Firangiz Sharifova was born on 6 February 1924 in Baku in the family of the leading figures of the national theater Abbas Mirza Sharifzadeh and Marziyya Davudova. Her father was unjustly arrested in 1937 and shot as an enemy of the people. He was acquitted posthumously in 1956. At the age of six, Sharifova's father took her on stage as the sister of his character Sevyar in the play "Oktay Elolu". At the age of eight, she played Gunduz in “Sevil”. The same year, she entered the first grade of the high school and started to study in Russian.

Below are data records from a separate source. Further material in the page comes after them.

(** * x3dh-demo: a shallow embedding of the X3DH key agreement demo

    The development follows the Go sources:
    - [internal/x3dh] (types, [GenKeyPair], [DH], [KDF], [encode32],
      [decode32]),
    - [cmd/alice] (the initiator), [cmd/bob] (the responder),
    - [cmd/server] (the mailbox on top of Redis lists),
    - [chat.go] (the chat client that talks to the same server).

    Go values are modelled as follows: a [byte] is [Byte.byte], a [[]byte]
    or [[32]byte] is a [list byte] (the fixed length is a side condition),
    a Go [string] is a [string] of 8-bit characters, a [(value, error)]
    result is a pair whose second component is an [option], and a process
    that may call [log.Fatal] or [panic] ends in an [outcome].  The
    packages the sources import ([encoding/hex], [crypto/sha256],
    [crypto/ecdh], [golang.org/x/crypto/chacha20poly1305]) are modelled
    from their published algorithms; each one is checked on the test
    vectors of its standard. *)

From Stdlib Require Import ZArith List String Ascii Lia Bool.
From Stdlib.Strings Require Import Byte.
From stdpp Require Import gmap strings.
From Bignums Require Import BigZ.
Import ListNotations.

Local Open Scope string_scope.
Local Open Scope Z_scope.

(* ===================================================================== *)
(** * Bytes *)
(* ===================================================================== *)

(** The numeric value of a byte, and the conversion [byte(z)] that keeps
    the low eight bits. *)
Definition b2z (b : byte) : Z := Z.of_N (Byte.to_N b).

Definition z2b (z : Z) : byte :=
  match Byte.of_N (Z.to_N (z mod 256)) with
  | Some b => b
  | None => x00
  end.

Definition byte_xor (a b : byte) : byte := z2b (Z.lxor (b2z a) (b2z b)).

Definition byte_eqb (a b : byte) : bool := b2z a =? b2z b.

Fixpoint bytes_eqb (xs ys : list byte) : bool :=
  match xs, ys with
  | [], [] => true
  | x :: xs', y :: ys' => byte_eqb x y && bytes_eqb xs' ys'
  | _, _ => false
  end.

(** [var out [n]byte]: the zero array. *)
Definition zeros (n : nat) : list byte := repeat x00 n.

(** [copy(out[:], src)] into a fresh zero array of [n] bytes: the first
    [min n (len src)] bytes are overwritten, the rest stay zero. *)
Definition copy_into (n : nat) (src : list byte) : list byte :=
  firstn n src ++ zeros (n - length src).

(** [[]byte(s)] and [string(b)]. *)
Definition bytes_of_string (s : string) : list byte := list_byte_of_string s.
Definition string_of_bytes (l : list byte) : string := string_of_list_byte l.

(** Little-endian and big-endian encodings of a number on [n] bytes. *)
Fixpoint le_bytes (n : nat) (z : Z) : list byte :=
  match n with
  | O => []
  | S n' => z2b z :: le_bytes n' (Z.shiftr z 8)
  end.

Fixpoint le_value (l : list byte) : Z :=
  match l with
  | [] => 0
  | b :: rest => b2z b + 256 * le_value rest
  end.

Definition be_bytes (n : nat) (z : Z) : list byte := rev (le_bytes n z).
Definition be_value (l : list byte) : Z := le_value (rev l).

(** Cut a byte string into chunks of [n] bytes; the last chunk may be
    shorter.  [fuel] bounds the number of chunks. *)
Fixpoint chunks_fuel (fuel n : nat) (l : list byte) : list (list byte) :=
  match fuel with
  | O => []
  | S fuel' =>
      match l with
      | [] => []
      | _ => firstn n l :: chunks_fuel fuel' n (skipn n l)
      end
  end.

Definition chunks (n : nat) (l : list byte) : list (list byte) :=
  chunks_fuel (length l) n l.

(* ===================================================================== *)
(** * Errors and outcomes *)
(* ===================================================================== *)

(** A Go [error] value.  Each constructor stands for one message of the
    sources or of the packages they call. *)
Inductive error : Type :=
| ErrHexInvalidByte (c : ascii)
    (* encoding/hex: invalid byte: %#U *)
| ErrHexLength
    (* encoding/hex: odd length hex string *)
| ErrDecodeHex (cause : error)
    (* failed to decode hex string: %v *)
| ErrExpected32 (got : nat)
    (* expected 32 bytes, got %d *)
| ErrInvalidPublicKeyFormat (cause : error)
    (* invalid public key format: %v *)
| ErrPrivNil
    (* private key is nil *)
| ErrUnexpectedEOF
    (* unexpected EOF *)
| ErrEcdhPrivateKeySize
    (* crypto/ecdh: invalid private key size *)
| ErrEcdhPublicKey
    (* crypto/ecdh: invalid public key *)
| ErrEcdhLowOrder
    (* crypto/ecdh: bad X25519 remote ECDH input: low order point *)
| ErrGenKeyPair (cause : error)
    (* failed to generate X25519 key pair: %v *)
| ErrNewPublicKey (cause : error)
    (* failed to create public key from bytes: %v *)
| ErrSharedSecret (cause : error)
    (* failed to compute DH shared secret: %v *)
| ErrBadKeyLength
    (* chacha20poly1305: bad key length *)
| ErrOpen
    (* chacha20poly1305: message authentication failed *)
| ErrRedisNil
    (* redis: nil *)
| ErrRedisWrongType
    (* WRONGTYPE Operation against a key holding the wrong kind of value *)
| ErrJSON
    (* an error of encoding/json *)
| ErrReadFile
    (* an error of os.ReadFile other than a missing file *)
| ErrTransport
    (* an error of net/http: the request did not complete *).

(* ===================================================================== *)
(** * encoding/hex *)
(* ===================================================================== *)

Module hex.

Definition hextable : string := "0123456789abcdef".

(** [hextable[i]] *)
Definition hexdigit (i : Z) : ascii :=
  match String.get (Z.to_nat i) hextable with
  | Some c => c
  | None => "0"%char
  end.

(** [reverseHexTable[c]]: the value of a hexadecimal digit of either
    case, [0xff] for every other byte. *)
Definition reverseHexTable (c : ascii) : Z :=
  let n := Z.of_N (N_of_ascii c) in
  if (48 <=? n) && (n <=? 57) then n - 48
  else if (97 <=? n) && (n <=? 102) then n - 87
  else if (65 <=? n) && (n <=? 70) then n - 55
  else 255.

(** [hex.EncodeToString]: two lower-case digits per byte, high nibble
    first. *)
Fixpoint EncodeToString (src : list byte) : string :=
  match src with
  | [] => ""
  | v :: rest =>
      String (hexdigit (Z.shiftr (b2z v) 4))
        (String (hexdigit (Z.land (b2z v) 15)) (EncodeToString rest))
  end.

(** [hex.DecodeString]: the bytes decoded before the first problem,
    and the problem if there is one.  A bad digit is reported where it
    occurs; an odd length is reported after all pairs were decoded. *)
Fixpoint DecodeString (s : string) : list byte * option error :=
  match s with
  | "" => ([], None)
  | String p "" =>
      if 15 <? reverseHexTable p
      then ([], Some (ErrHexInvalidByte p))
      else ([], Some ErrHexLength)
  | String p (String q rest) =>
      let a := reverseHexTable p in
      let b := reverseHexTable q in
      if 15 <? a then ([], Some (ErrHexInvalidByte p))
      else if 15 <? b then ([], Some (ErrHexInvalidByte q))
      else
        let '(out, err) := DecodeString rest in
        (z2b (Z.lor (Z.shiftl a 4) b) :: out, err)
  end.

End hex.

(* ===================================================================== *)
(** * crypto/sha256 *)
(* ===================================================================== *)

(** The hash of FIPS 180-4, written after the generic block function of
    the Go package: 32-bit words are numbers reduced modulo [2^32]. *)
Module sha256.

Definition Size : nat := 32.
Definition chunk : nat := 64.

Definition u32 (z : Z) : Z := z mod 2 ^ 32.
Definition add32 (a b : Z) : Z := u32 (a + b).
Definition not32 (a : Z) : Z := Z.lxor a 0xffff_ffff.

(** [bits.RotateLeft32(x, -n)] *)
Definition rotr (n x : Z) : Z :=
  Z.lor (Z.shiftr x n) (u32 (Z.shiftl x (32 - n))).

Definition _K : list Z :=
  [ 0x428a_2f98; 0x7137_4491; 0xb5c0_fbcf; 0xe9b5_dba5;
    0x3956_c25b; 0x59f1_11f1; 0x923f_82a4; 0xab1c_5ed5;
    0xd807_aa98; 0x1283_5b01; 0x2431_85be; 0x550c_7dc3;
    0x72be_5d74; 0x80de_b1fe; 0x9bdc_06a7; 0xc19b_f174;
    0xe49b_69c1; 0xefbe_4786; 0x0fc1_9dc6; 0x240c_a1cc;
    0x2de9_2c6f; 0x4a74_84aa; 0x5cb0_a9dc; 0x76f9_88da;
    0x983e_5152; 0xa831_c66d; 0xb003_27c8; 0xbf59_7fc7;
    0xc6e0_0bf3; 0xd5a7_9147; 0x06ca_6351; 0x1429_2967;
    0x27b7_0a85; 0x2e1b_2138; 0x4d2c_6dfc; 0x5338_0d13;
    0x650a_7354; 0x766a_0abb; 0x81c2_c92e; 0x9272_2c85;
    0xa2bf_e8a1; 0xa81a_664b; 0xc24b_8b70; 0xc76c_51a3;
    0xd192_e819; 0xd699_0624; 0xf40e_3585; 0x106a_a070;
    0x19a4_c116; 0x1e37_6c08; 0x2748_774c; 0x34b0_bcb5;
    0x391c_0cb3; 0x4ed8_aa4a; 0x5b9c_ca4f; 0x682e_6ff3;
    0x748f_82ee; 0x78a5_636f; 0x84c8_7814; 0x8cc7_0208;
    0x90be_fffa; 0xa450_6ceb; 0xbef9_a3f7; 0xc671_78f2 ].

Definition init : list Z :=
  [ 0x6a09_e667; 0xbb67_ae85; 0x3c6e_f372; 0xa54f_f53a;
    0x510e_527f; 0x9b05_688c; 0x1f83_d9ab; 0x5be0_cd19 ].

(** The message schedule.  [ws] holds the words computed so far, the
    latest first, so that [w[i-k]] is its element [k-1]. *)
Definition next_w (ws : list Z) : Z :=
  let v1 := nth 1 ws 0 in
  let t1 := Z.lxor (Z.lxor (rotr 17 v1) (rotr 19 v1)) (Z.shiftr v1 10) in
  let v2 := nth 14 ws 0 in
  let t2 := Z.lxor (Z.lxor (rotr 7 v2) (rotr 18 v2)) (Z.shiftr v2 3) in
  add32 (add32 (add32 t1 (nth 6 ws 0)) t2) (nth 15 ws 0).

Fixpoint extend (n : nat) (ws : list Z) : list Z :=
  match n with
  | O => ws
  | S n' => extend n' (next_w ws :: ws)
  end.

Definition schedule (p : list byte) : list Z :=
  rev (extend 48 (rev (map be_value (chunks 4 p)))).

(** One round on the working variables [a .. h]. *)
Definition round (st : list Z) (kw : Z * Z) : list Z :=
  match st with
  | [a; b; c; d; e; f; g; h] =>
      let t1 :=
        add32 (add32 (add32 (add32 h
          (Z.lxor (Z.lxor (rotr 6 e) (rotr 11 e)) (rotr 25 e)))
          (Z.lxor (Z.land e f) (Z.land (not32 e) g)))
          (fst kw)) (snd kw) in
      let t2 :=
        add32 (Z.lxor (Z.lxor (rotr 2 a) (rotr 13 a)) (rotr 22 a))
              (Z.lxor (Z.lxor (Z.land a b) (Z.land a c)) (Z.land b c)) in
      [add32 t1 t2; a; b; c; add32 d t1; e; f; g]
  | _ => st
  end.

(** [blockGeneric] on one chunk of 64 bytes. *)
Definition block (h : list Z) (p : list byte) : list Z :=
  let st := fold_left round (combine _K (schedule p)) h in
  map (fun xy => add32 (fst xy) (snd xy)) (combine h st).

(** The padding of [checkSum]: a byte [0x80], zeros up to 56 modulo 64,
    and the length in bits on eight bytes, big-endian. *)
Definition padding (len : nat) : list byte :=
  let r := (len mod 64)%nat in
  let k := if (r <? 56)%nat then (55 - r)%nat else (119 - r)%nat in
  x80 :: zeros k ++ be_bytes 8 (8 * Z.of_nat len).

Sharifova studied at the Baku Choreographic School where she made her first steps in the performances in concerts. In 1941, on the advice of Uzeyir bey Hajibeyov, a close friend and benefactor of her family, she entered the vocal faculty of the Azerbaijan State Conservatory (now the Academy of Music). Sharifova studied at the conservatory for five years and managed to develop the soprano's voice professionally.

== Career ==
In early 1947, Sharifova was admitted to the troupe of the Azerbaijan State Theater of Musical Comedy named after Jalil Mammadguluzadeh (now the State Musical Theater), but two years later the theater was temporarily closed. In 1949, Sharifova began working as an actor in the troupe of the Azerbaijan State Theatre of Young Spectators and soon became one of the main actors in the theater's repertoire. Sharifova remained at the Theatre of Young Spectators until 1961, when she was employed by the Academic National Drama Theater.

In 1965, Sharifova returned to the Young Spectators Theatre and worked there until 2011. In 1958, Firangiz Sharifova was awarded the title of Honored Artist, in 1969 – People's Artist of Azerbaijan, in 2009, she was awarded the Order of Glory.

During her creative life, Sharifova embodied many vivid theatrical images. She performed roles in such productions as "What do you live for?", "Mahmud and Maryam", "White Camel" and many others. Sharifova starred in the films "Country house for one family", "An owl flew in", "The Legend of the Silver Lake", "Leaf fall in the summer season", "Most important interview", "Long Life Chords", "Day of Execution", etc.

Firangiz Sharifova died on 20 February 2014 in Baku at the age of 90.

Sharifova's grandson Eldar Gasimov won the Eurovision Song Contest 2011.